Donkeys admitted to two UK sanctuaries for reasons unrelated to vision underwent ophthalmic examination without sedation. A donkey was determined to have signs of uveitis if it displayed at least three of the following: miosis, corpora nigra atrophy, aqueous flare, keratic precipitates, corneal oedema, anterior lens capsule pigment (‘iris rests’), cataract, iris pigmentary change, synechiae, lens luxation or subluxation, vitreal opacities, retinal detachment or traction bands, or peripapillary scarring. Donkeys were considered to have active uveitis if observable signs of intraocular inflammation were present.

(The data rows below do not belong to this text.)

Lemma leap_year_early (y : Z) : 1 <= y <= 9999 -> is_leap y = true -> y <= 9996.
Proof.
  intros Hy H. unfold is_leap in H. apply andb_true_iff in H as [H _].
  apply Z.eqb_eq in H. Z.div_mod_to_equations. lia.
Qed.

Lemma month_table (leap : bool) (m : Z) :
  1 <= m <= 12 ->
  0 <= _days_before_month m + leap_day leap m
  /\ _days_before_month m + leap_day leap m + dim_of leap m
     <= 365 + (if leap then 1 else 0)
  /\ 28 <= dim_of leap m <= 31
  /\ (m < 12 ->
      _days_before_month (m + 1) + leap_day leap (m + 1)
      = _days_before_month m + leap_day leap m + dim_of leap m)
  /\ (m = 12 ->
      _days_before_month m + leap_day leap m + dim_of leap m
      = 365 + (if leap then 1 else 0))
  /\ (m = 1 -> _days_before_month m + leap_day leap m = 0).
Proof.
  intros Hm.
  assert (Hc : m = 1 \/ m = 2 \/ m = 3 \/ m = 4 \/ m = 5 \/ m = 6 \/ m = 7
               \/ m = 8 \/ m = 9 \/ m = 10 \/ m = 11 \/ m = 12) by lia.
  destruct leap;
    repeat (destruct Hc as [Hc|Hc]; [subst m|]); try subst m;
    repeat split; intros; try lia; vm_compute; try reflexivity;
    intros H'; discriminate H'.
Qed.

Lemma ymd_to_ord_bounds (y m d : Z) :
  1 <= y <= 9999 -> month_and_day y m d ->
  1 <= ymd_to_ord y m d <= MAXORDINAL.
Proof.
  intros Hy [Hm Hd]. unfold ymd_to_ord, MAXORDINAL.
  rewrite days_before_month_leap by exact Hm.
  rewrite days_in_month_leap in Hd.
  pose proof (days_before_year_bounds y Hy) as Hb.
  pose proof (month_table (is_leap y) m Hm) as (T1 & T2 & _).
  destruct (is_leap y) eqn:El.
  - pose proof (leap_year_early y Hy El). lia.
  - lia.
Qed.

Lemma ord_to_ymd_valid (o : Z) :
  1 <= o <= MAXORDINAL ->
  exists y m d,
    ord_to_ymd o = (y, m, d)
    /\ 1 <= y <= 9999 /\ month_and_day y m d /\ ymd_to_ord y m d = o.
Proof.
  intros [Ho Hmax].
  destruct (ord_to_ymd_spec o Ho) as (y & m & d & E & Hy & Hmd & Hord).
  exists y, m, d. split; [exact E|]. split; [|split; assumption].
  split; [exact Hy|].
  destruct (Z_le_gt_dec y 9999) as [Hle|Hgt]; [exact Hle|exfalso].
  pose proof (days_before_year_late y ltac:(lia)) as Hl.
  destruct Hmd as [Hm Hd]. unfold ymd_to_ord in Hord.
  rewrite days_before_month_leap in Hord by exact Hm.
  pose proof (month_table (is_leap y) m Hm) as (T1 & _). lia.
Qed.

(** What [normalize_y_m_d] does to a date whose day is any integer: the
    date of the same ordinal, if there is one. *)
Lemma normalize_spec (y m d : Z) :
  1 <= y <= 9999 -> 1 <= m <= 12 ->
  let o := ymd_to_ord y m d in
  (1 <= o <= MAXORDINAL ->
   exists y' m' d',
     normalize_y_m_d y m d = Some (y', m', d')
     /\ 1 <= y' <= 9999 /\ month_and_day y' m' d'
     /\ ymd_to_ord y' m' d' = o)
  /\ (~ 1 <= o <= MAXORDINAL -> normalize_y_m_d y m d = None).
Proof.
  intros Hy Hm. cbv zeta.
  assert (Hin : forall y' m' d',
             1 <= y' <= 9999 -> month_and_day y' m' d' ->
             ymd_to_ord y' m' d' = ymd_to_ord y m d ->
             ((if (MINYEAR <=? y') && (y' <=? MAXYEAR)
               then Some (y', m', d') else None) = Some (y', m', d')
              -> 1 <= ymd_to_ord y m d <= MAXORDINAL ->
              exists a b c,
                Some (y', m', d') = Some (a, b, c)
                /\ 1 <= a <= 9999 /\ month_and_day a b c
                /\ ymd_to_ord a b c = ymd_to_ord y m d)
             /\ 1 <= ymd_to_ord y m d <= MAXORDINAL).
  { intros y' m' d' Hy' Hmd E. split.
    - intros _ _. exists y', m', d'. auto.
    - rewrite <- E. apply ymd_to_ord_bounds; assumption. }
  assert (Hyes : forall y' : Z, 1 <= y' <= 9999 ->
                   (MINYEAR <=? y') && (y' <=? MAXYEAR) = true).
  { intros y' Hy'. unfold MINYEAR, MAXYEAR.
    apply andb_true_iff. split; apply Z.leb_le; lia. }
  pose proof (month_table (is_leap y) m Hm) as (T1 & T2 & T3 & T4 & T5 & T6).
  unfold normalize_y_m_d. cbv zeta. rewrite !days_in_month_leap.
  destruct ((d <? 1) || (d >? dim_of (is_leap y) m)) eqn:Hout.
  - destruct (Z.eqb_spec d 0) as [->|Hd0].
    + destruct (Z.gtb_spec (m - 1) 0) as [Hm1|Hm1].
      * (* the last day of the month before *)
        rewrite Hyes by exact Hy.
        pose proof (month_table (is_leap y) (m - 1) ltac:(lia))
          as (_ & _ & U3 & U4 & _).
        assert (E : ymd_to_ord y (m - 1) (dim_of (is_leap y) (m - 1))
                    = ymd_to_ord y m 0).
        { unfold ymd_to_ord. rewrite !days_before_month_leap by lia.
          specialize (U4 ltac:(lia)). replace (m - 1 + 1) with m in U4 by lia.
          lia. }
        assert (Hv : month_and_day y (m - 1) (dim_of (is_leap y) (m - 1))).
        { split; [lia|]. rewrite days_in_month_leap. lia. }
        destruct (Hin _ _ _ Hy Hv E) as [_ Hr].
        split; [|intros Hn; exfalso; exact (Hn Hr)].
        intros _. eexists _, _, _. split; [reflexivity|]. auto.
      * (* the last day of the year before *)
        assert (m = 1) by lia. subst m.
        assert (E0 : ymd_to_ord y 1 0 = days_before_year y).
        { unfold ymd_to_ord. rewrite days_before_month_leap by lia.
          specialize (T6 eq_refl). lia. }
        rewrite E0.
        destruct (Z.eq_dec y 1) as [->|Hy1].
        -- assert (Ez : days_before_year 1 = 0) by reflexivity. rewrite Ez.
           split; [intros Hr; lia|]. intros _. reflexivity.
        -- rewrite Hyes by lia.
           assert (Hv : month_and_day (y - 1) 12 31).
           { split; [lia|]. rewrite days_in_month_leap. cbn. lia. }
           assert (E : ymd_to_ord (y - 1) 12 31 = ymd_to_ord y 1 0).
           { rewrite E0. unfold ymd_to_ord.
             rewrite days_before_month_leap by lia.
             pose proof (days_before_year_step (y - 1) ltac:(lia)) as Hs.
             replace (y - 1 + 1) with y in Hs by lia. rewrite Hs.
             destruct (is_leap (y - 1)); vm_compute (_days_before_month 12 + _);
               lia. }
           destruct (Hin (y - 1) 12 31 ltac:(lia) Hv E) as [_ Hr].
           rewrite E0 in Hr.
           split; [|intros Hn; exfalso; exact (Hn Hr)].
           intros _. eexists _, _, _. split; [reflexivity|].
           split; [lia|]. split; [exact Hv|]. rewrite E. exact E0.
    + destruct (Z.eqb_spec d (dim_of (is_leap y) m + 1)) as [->|Hd1].
      * destruct (Z.gtb_spec (m + 1) 12) as [Hm12|Hm12].
        -- (* the first day of the year after *)
           assert (m = 12) by lia. subst m. specialize (T5 eq_refl).
           assert (E0 : ymd_to_ord y 12 (dim_of (is_leap y) 12 + 1)
                        = days_before_year (y + 1) + 1).
           { unfold ymd_to_ord. rewrite days_before_month_leap by lia.
             rewrite (days_before_year_step y ltac:(lia)).
             destruct (is_leap y); lia. }
           rewrite E0.
           destruct (Z.eq_dec y 9999) as [->|Hy9].
           ++ assert (Ez : days_before_year (9999 + 1) = 3652059) by reflexivity.
              rewrite Ez. unfold MAXORDINAL.
              split; [intros Hr; lia|]. intros _. reflexivity.
           ++ rewrite Hyes by lia.
              assert (Hv : month_and_day (y + 1) 1 1).
              { split; [lia|]. rewrite days_in_month_leap. cbn. lia. }
              assert (E : ymd_to_ord (y + 1) 1 1
                          = ymd_to_ord y 12 (dim_of (is_leap y) 12 + 1)).
              { rewrite E0. unfold ymd_to_ord.
                rewrite days_before_month_leap by lia.
                pose proof (month_table (is_leap (y + 1)) 1 ltac:(lia))
                  as (_ & _ & _ & _ & _ & V6).
                specialize (V6 eq_refl). lia. }
              destruct (Hin (y + 1) 1 1 ltac:(lia) Hv E) as [_ Hr].
              rewrite E0 in Hr.
              split; [|intros Hn; exfalso; exact (Hn Hr)].
              intros _. eexists _, _, _. split; [reflexivity|].
              split; [lia|]. split; [exact Hv|]. rewrite E. exact E0.
        -- (* the first day of the month after *)
           rewrite Hyes by exact Hy.
           assert (Hv : month_and_day y (m + 1) 1).
           { split; [lia|]. rewrite days_in_month_leap.
             pose proof (month_table (is_leap y) (m + 1) ltac:(lia))
               as (_ & _ & U3 & _). lia. }
           assert (E : ymd_to_ord y (m + 1) 1
                       = ymd_to_ord y m (dim_of (is_leap y) m + 1)).
           { unfold ymd_to_ord. rewrite !days_before_month_leap by lia.
             specialize (T4 ltac:(lia)). lia. }
           destruct (Hin _ _ _ Hy Hv E) as [_ Hr].
           split; [|intros Hn; exfalso; exact (Hn Hr)].
           intros _. eexists _, _, _. split; [reflexivity|]. auto.
      * (* farther away: by way of the ordinal *)
        replace (ymd_to_ord y m 1 + d - 1) with (ymd_to_ord y m d)
          by (unfold ymd_to_ord; lia).
        destruct ((ymd_to_ord y m d <? 1) || (ymd_to_ord y m d >? MAXORDINAL))
          eqn:Hr.
        -- split; [|reflexivity]. intros Hin'. exfalso.
           apply orb_true_iff in Hr as [Hr|Hr];
             [apply Z.ltb_lt in Hr|apply Z.gtb_lt in Hr]; lia.
        -- apply orb_false_iff in Hr as [Hr1 Hr2].
           apply Z.ltb_ge in Hr1.
           assert (Hr2' : ymd_to_ord y m d <= MAXORDINAL).
           { destruct (Z.gtb_spec (ymd_to_ord y m d) MAXORDINAL);
               [discriminate|lia]. }
           split; [|intros Hn; exfalso; apply Hn; lia].
           intros _.
           destruct (ord_to_ymd_valid _ (conj Hr1 Hr2'))
             as (y' & m' & d' & -> & Hy' & Hmd & Hord).
           exists y', m', d'. auto.
  - (* the day is one of the month *)
    apply orb_false_iff in Hout as [H1 H2]. apply Z.ltb_ge in H1.
    assert (H2' : d <= dim_of (is_leap y) m).
    { destruct (Z.gtb_spec d (dim_of (is_leap y) m)); [discriminate|lia]. }
    rewrite Hyes by exact Hy.
    assert (Hv : month_and_day y m d).
    { split; [lia|]. rewrite days_in_month_leap. lia. }
    destruct (Hin _ _ _ Hy Hv eq_refl) as [_ Hr].
    split; [|intros Hn; exfalso; exact (Hn Hr)].
    intros _. exists y, m, d. auto.
Qed.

A total of 207 donkeys were examined, ranging from 2-37 years (median 17 years). Signs consistent with previous or current uveitis were identified in eight eyes from six donkeys.
Significant ocular pathology precluded detailed fundic examination in three eyes. Clinical signs included:
- miosis (n = 1)
- corpora nigra atrophy (n = 6)
- anterior lens capsule pigment (n = 2)
- cataract (n = 8)
- posterior synechiae (n = 3)
- lens subluxation (n = 1)
- vitreal changes (n = 2)
- peripapillary scarring (n = 3)
- and phthisis bulbi (n = 1)
Significant ocular pathology prevented fundic examination in three eyes. Three donkeys were considered to have active uveitis and three were post-inflammatory or quiescent. Of those displaying uveitic changes, 3/8 eyes were blinded by the pathology.
The overall prevalence of uveitis in this population of donkeys was 2.9%.
Bottom line: This study revealed that donkeys in the United Kingdom have a comparable uveitis disease prevalence to that reported for horses in the country.